CRANBURY, N.J. (DTN) -- Nearest delivered oil futures traded on the New York Mercantile Exchange settled lower for the second consecutive session Monday, with the ULSD contract down for the third day in a row, as slowing world economic growth is seen as a drag on global demand for oil while domestic and global markets remain oversupplied.
Today's decline in oil futures followed news Chinese officials would likely lower China's annual growth target from 7.0% to 6.5% during their four-day meeting this week when they finalize the country's 13th Five-Year Plan, which sets China's economic and social priorities.
China's slowing economy was the primary catalyst in the oil futures sell-off in August, with world oil demand growth expectations predicated on strong year-on-year consumption gains by the world's second largest economy.
The news dovetailed with a decline in Germany's business sentiment, with the Munich-based Ifo Institute's Ifo Business Climate Index for German industry and trade dipping 0.3 points to 108.2 in October. The report said the decline had nothing to do with the Volkswagen emissions scandal, although sentiment for the overall manufacturing sector for the euro-zone's second largest economy fell for the third consecutive month.

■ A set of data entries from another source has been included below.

(* ===== verification/ConcurrentQuota.v ===== *)
(** * ConcurrentQuota: the quotas of the buckets under concurrency

    Any number of goroutines call [Allow] of one token or leaky bucket limiter.
    Each reads the clock before it takes a lock, so a key's decisions see
    instants in any order (Disorder.v); their interleaving in the store is
    that of Concurrent.v.  The quota of a key holds over the span of the
    instants, whatever the schedule. *)

From Stdlib Require Import ZArith Lia Bool.
From stdpp Require Import base gmap strings list relations.
From S2P Require Import Prelude Float64 FloatFacts GoTime Core Numeric Options ShardedStore.
From S2P Require Import TokenBucket LeakyBucket StateStore MemoryLimiter MemoryLimiters MemoryProps.
From S2P Require Import SignedFloat Disorder Concurrent ConcurrentFacts ConcurrentProps.

#[local] Open Scope Z_scope.

Module ConcurrentQuota.
Import Concurrent ConcurrentFacts ConcurrentProps MemoryLimiter Memory.

(** A limiter that keeps its keys. *)
Definition keeps (o : Options.options) : Prop :=
  Options.keyTTL o <= 0 ∧ (Options.maxKeys o <= 0 ∨ Options.eviction o = Options.EvictReject).

(** A history that is served alone is a run of a state that starts fresh. *)
Lemma served_replay {T} (create : Time → T) fn (served : list (Time * Result)) :
  served.*2 = MemoryLimiter.alone fn (create := create) None served.*1 →
  served = [] ∨ ∃ first, first ∈ served.*1 ∧
    served.*2 = (MemoryLimiter.replay fn (create first) served.*1).2.
Proof.
  destruct served as [|[first r] served]; [by left|]. intros Hs. right. exists first.
  split; [rewrite fmap_cons; apply list_elem_of_here|]. rewrite Hs. by rewrite fmap_cons.
Qed.

Section Quota.
Context `{GoArch} (capacity rate : spec_float) (t0 t1 : Time).

(** What a key's calls may be let through, in units of [2^-52] nanorequests. *)
Definition quota (n : nat) : Z :=
  fval capacity * (2 ^ 52 * GoTime.Second) + (t1 - t0) * (fval rate * 2 ^ 52)
  + Z.of_nat n * Disorder.step_error capacity rate t0 t1.

Definition within_quota (served : list (Time * Result)) : Prop :=
  Forall result_ok served.*2 ∧
  allowed_count served.*2 * (unit_sc * (2 ^ 52 * GoTime.Second)) <= quota (length served).

Lemma empty_quota : Disorder.span_ok capacity rate t0 t1 → within_quota [].
Proof.
  intros Hok. destruct (Disorder.reach_bound capacity rate t0 t1 Hok) as (_ & _ & _ & Hdr).
  destruct Hok as ((_ & Hc & _) & _). pose proof unit_sc_pos.
  split; [constructor|]. unfold quota, GoTime.Second. simpl.
  change (allowed_count []) with 0. lia.
Qed.

Lemma replay_quota {T} (create : Time → T) fn (served : list (Time * Result)) :
  Disorder.span_ok capacity rate t0 t1 →
  (∀ first nows, t0 <= first <= t1 → Forall (fun t => t0 <= t <= t1) nows → Z.of_nat (length nows) <= 2 ^ 40 →
     let rs := (MemoryLimiter.replay fn (create first) nows).2 in
     Forall result_ok rs ∧ allowed_count rs * (unit_sc * (2 ^ 52 * GoTime.Second)) <= quota (length nows)) →
  served.*2 = MemoryLimiter.alone fn (create := create) None served.*1 →
  Forall (fun t => t0 <= t <= t1) served.*1 → Z.of_nat (length served) <= 2 ^ 40 →
  within_quota served.
Proof.
  intros Hok Hq Hs Hin Hlen. destruct (served_replay create fn served Hs) as [->|(first & Hf & Hr)];
    [by apply empty_quota|]. rewrite Forall_forall in Hin. pose proof (Hin first Hf) as Hfirst.
  rewrite <- Forall_forall in Hin. destruct (Hq first served.*1 Hfirst Hin) as [Hok' Hc]; [by rewrite length_fmap|].
  rewrite length_fmap in Hc. split; rewrite Hr; [exact Hok'|exact Hc].
Qed.
End Quota.

(** C6: the quota of a token bucket limiter under concurrency.  Any number of
    goroutines call a limiter that [NewTokenBucket] returns and that keeps its
    keys; their locks and atomic operations interleave in any way, and their
    clock readings, all between [t0] and [t1], may be decided out of order.  At
    every point, the calls for a key that have returned got well-formed
    results, and at most [capacity + rate * (t1 - t0)] of them passed, up to
    the rounding of the float operations.  (Up to [2^40] calls, a span of at
    most 292 years that accrues at most [2^53] tokens.) *)
Theorem concurrent_token_bucket_quota `{GoArch} capacity rate opts tb n c key t0 t1 :
  F64.valid capacity = true → F64.valid rate = true → fval capacity < 2 ^ 53 * unit_sc →
  NewTokenBucket capacity rate opts = Returns tb → keeps (lim_opts (tb_lim tb)) →
  0 <= t1 - t0 <= int64_max → (t1 - t0) * fval rate <= 2 ^ 53 * unit_sc * GoTime.Second →
  rtc (cstep (TokenBucket.newBucket capacity) (TokenBucket.refillAndDecide capacity rate))
    (start (lim_opts (tb_lim tb)) n) c →
  Forall (fun t => t0 <= t <= t1) (servedIn key (c_hist c)).*1 →
  Z.of_nat (length (servedIn key (c_hist c))) <= 2 ^ 40 →
  within_quota capacity rate t0 t1 (servedIn key (c_hist c)).
Proof.
  intros Hcv Hrv Hc Hnew Hk Hd Hdr Hreach Hin Hlen.
  apply (MemoryProps.new_token _ _ _ _ Hcv Hrv) in Hnew as (Hp & o & Ho & ->). cbn [tb_lim lim_opts] in *.
  assert (Disorder.span_ok capacity rate t0 t1) as Hok by (split_and!; try done; lia).
  eapply (replay_quota capacity rate t0 t1 (TokenBucket.newBucket capacity)
    (TokenBucket.refillAndDecide capacity rate)); [done| | |done|done].
  - intros first nows. exact (Disorder.token_disorder_quota capacity rate t0 t1 Hok first nows).
  - eapply reach_alone; [by eapply Options.buildOptions_ok|exact Hreach|exact Hk|]. apply token_no_error.
Qed.

(** The same for a leaky bucket limiter, whose bucket may hold more than
    its capacity while instants go back. *)
Theorem concurrent_leaky_bucket_quota `{GoArch} capacity rate opts lb n c key t0 t1 :
  F64.valid capacity = true → F64.valid rate = true → fval capacity < 2 ^ 53 * unit_sc →
  NewLeakyBucket capacity rate opts = Returns lb → keeps (lim_opts (lb_lim lb)) →
  0 <= t1 - t0 <= int64_max → (t1 - t0) * fval rate <= 2 ^ 53 * unit_sc * GoTime.Second →
  rtc (cstep LeakyBucket.newLeaky (LeakyBucket.leakAndDecide capacity rate)) (start (lim_opts (lb_lim lb)) n) c →
  Forall (fun t => t0 <= t <= t1) (servedIn key (c_hist c)).*1 →
  Z.of_nat (length (servedIn key (c_hist c))) <= 2 ^ 40 →
  within_quota capacity rate t0 t1 (servedIn key (c_hist c)).
Proof.
  intros Hcv Hrv Hc Hnew Hk Hd Hdr Hreach Hin Hlen.
  apply (MemoryProps.new_leaky _ _ _ _ Hcv Hrv) in Hnew as (Hp & o & Ho & ->). cbn [lb_lim lim_opts] in *.
  assert (Disorder.span_ok capacity rate t0 t1) as Hok by (split_and!; try done; lia).
  eapply (replay_quota capacity rate t0 t1 LeakyBucket.newLeaky (LeakyBucket.leakAndDecide capacity rate));
    [done| | |done|done].
  - intros first nows. exact (Disorder.leaky_disorder_quota capacity rate t0 t1 Hok first nows).
  - eapply reach_alone; [by eapply Options.buildOptions_ok|exact Hreach|exact Hk|]. apply leaky_no_error.
Qed.

(** ** Witnesses: the call that read the clock last is decided first *)

Definition lateFirst : list (nat * option (string * Time)) :=
  [(0%nat, Some ("a", GoTime.Second)); (1%nat, Some ("a", 0))] ++ runs 0 5 ++ runs 1 4 ++
  [(0%nat, Some ("a", GoTime.Second))] ++ runs 0 4.

Definition tokenRace : config TokenBucket.bucket :=
  let create := TokenBucket.newBucket (F64.of_int 2) in
  let fn := TokenBucket.refillAndDecide (H := amd64) (F64.of_int 2) (F64.of_int 1) in
  default (start Options.defaultOptions 2) (execute create fn (start Options.defaultOptions 2) lateFirst).

Definition leakyRace : config LeakyBucket.leakyState :=
  let fn := LeakyBucket.leakAndDecide (H := amd64) (F64.of_int 2) (F64.of_int 1) in
  default (start Options.defaultOptions 2) (execute LeakyBucket.newLeaky fn (start Options.defaultOptions 2) lateFirst).

Lemma tokenRace_served :
  servedIn "a" (c_hist tokenRace) =
  [(GoTime.Second, mkResult true 1 0); (0, mkResult false 0 GoTime.Second); (GoTime.Second, mkResult true 0 0)].
Proof. vm_compute. reflexivity. Qed.

Lemma tokenRace_reached :
  rtc (cstep (TokenBucket.newBucket (F64.of_int 2)) (TokenBucket.refillAndDecide (H := amd64) (F64.of_int 2) (F64.of_int 1)))
    (start Options.defaultOptions 2) tokenRace.
Proof. apply (execute_reach _ _ _ lateFirst). vm_compute. reflexivity. Qed.

Lemma leakyRace_served :
  servedIn "a" (c_hist leakyRace) =
  [(GoTime.Second, mkResult true 1 0); (0, mkResult false 0 GoTime.Second); (GoTime.Second, mkResult true 0 0)].
Proof. vm_compute. reflexivity. Qed.

Lemma leakyRace_reached :
  rtc (cstep LeakyBucket.newLeaky (LeakyBucket.leakAndDecide (H := amd64) (F64.of_int 2) (F64.of_int 1)))
    (start Options.defaultOptions 2) leakyRace.
Proof. apply (execute_reach _ _ _ lateFirst). vm_compute. reflexivity. Qed.

Lemma second_accrues : (GoTime.Second - 0) * fval (F64.of_int 1) <= 2 ^ 53 * unit_sc * GoTime.Second.
Proof. destruct one_exact as [_ ->]. pose proof unit_sc_pos. unfold GoTime.Second. lia. Qed.


Lemma concurrent_token_bucket_quota_witness :
  length (servedIn "a" (c_hist tokenRace)) = 3%nat ∧
  within_quota (F64.of_int 2) (F64.of_int 1) 0 GoTime.Second (servedIn "a" (c_hist tokenRace)).
Proof.
  split; [vm_compute; reflexivity|].
  apply (concurrent_token_bucket_quota (H := amd64) (F64.of_int 2) (F64.of_int 1) [] MemoryProps.exampleTokenBucket 2).
  - vm_compute. reflexivity.
  - vm_compute. reflexivity.
  - apply (Numeric.int_params_ok 2 1); lia.
  - vm_compute. reflexivity.
  - split; [simpl; lia|left; simpl; lia].
  - unfold GoTime.Second, int64_max. lia.
  - exact second_accrues.
  - exact tokenRace_reached.
  - rewrite tokenRace_served. repeat constructor; unfold GoTime.Second; simpl; lia.
  - rewrite tokenRace_served. simpl. lia.
Defined.

Lemma concurrent_leaky_bucket_quota_witness :
  length (servedIn "a" (c_hist leakyRace)) = 3%nat ∧
  within_quota (F64.of_int 2) (F64.of_int 1) 0 GoTime.Second (servedIn "a" (c_hist leakyRace)).
Proof.
  split; [vm_compute; reflexivity|].
  apply (concurrent_leaky_bucket_quota (H := amd64) (F64.of_int 2) (F64.of_int 1) [] MemoryProps.exampleLeakyBucket 2).
  - vm_compute. reflexivity.
  - vm_compute. reflexivity.
  - apply (Numeric.int_params_ok 2 1); lia.
  - vm_compute. reflexivity.
  - split; [simpl; lia|left; simpl; lia].
  - unfold GoTime.Second, int64_max. lia.
  - exact second_accrues.
  - exact leakyRace_reached.
  - rewrite leakyRace_served. repeat constructor; unfold GoTime.Second; simpl; lia.
  - rewrite leakyRace_served. simpl. lia.
Defined.

End ConcurrentQuota.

In the United States, the Commerce Department said new home sales tumbled 11.5% in September to an annualized rate of 468,000 that was well below expectations, with sales for July and August revised down.
The advanced reading of U.S. Gross Domestic Product for the third quarter is scheduled for release by the Bureau of Economic Analysis on Thursday, with the Bank of America forecasting the report would show a slowdown from the second quarter's 3.9% annualized growth rate to 1.2%.
NYMEX December West Texas Intermediate crude futures were down 62cts at a $43.98 bbl two-month low settlement on the spot continuation chart, with the December Brent contract on the IntercontinentalExchange slipping 45cts to a one-month low spot settlement at $47.54 bbl.
NYMEX November ULSD futures settled down 2.85cts at $1.4259 gallon, and near a $1.4235 two-month low on the spot continuation chart ahead of the contract's expiration end-day Friday (10/30). December ULSD futures settled down 2.91cts at $1.4490 gallon in the contango market. NYMEX November RBOB futures settled 1.57cts lower at $1.2879 gallon and the December contract dropped back 1.36cts to a $1.2828 gallon settlement.
The early week's focus on economic growth will continue, with the Federal Open Market Committee meeting Tuesday and Wednesday to discuss economic conditions as Fed officials consider lifting the federal funds rate, which hasn't happened since 2006 while currently between zero and 25 basis points established during the Great Recession.
An interest rate liftoff has been contemplated for months, yet market sentiment does not expect a boost in the rate in 2015 because of sluggish economic growth globally and accommodative monetary easing policies by major world economies. A Fed rate hike would likely rally the dollar, making U.S. exports more costly for foreign buyers.
The dollar weakened today, limiting the decline in the WTI contract, after rallying Friday to a 2-1/2 month high in index trading following an announcement from Beijing that cut interest rates and reduced the amount of revenue banks need to hold against deposits. It also came on the heels of comments Thursday from European Central Bank President Mario Draghi, who hinted at additional stimulus measures for the euro-zone economy when the ECB meets in December.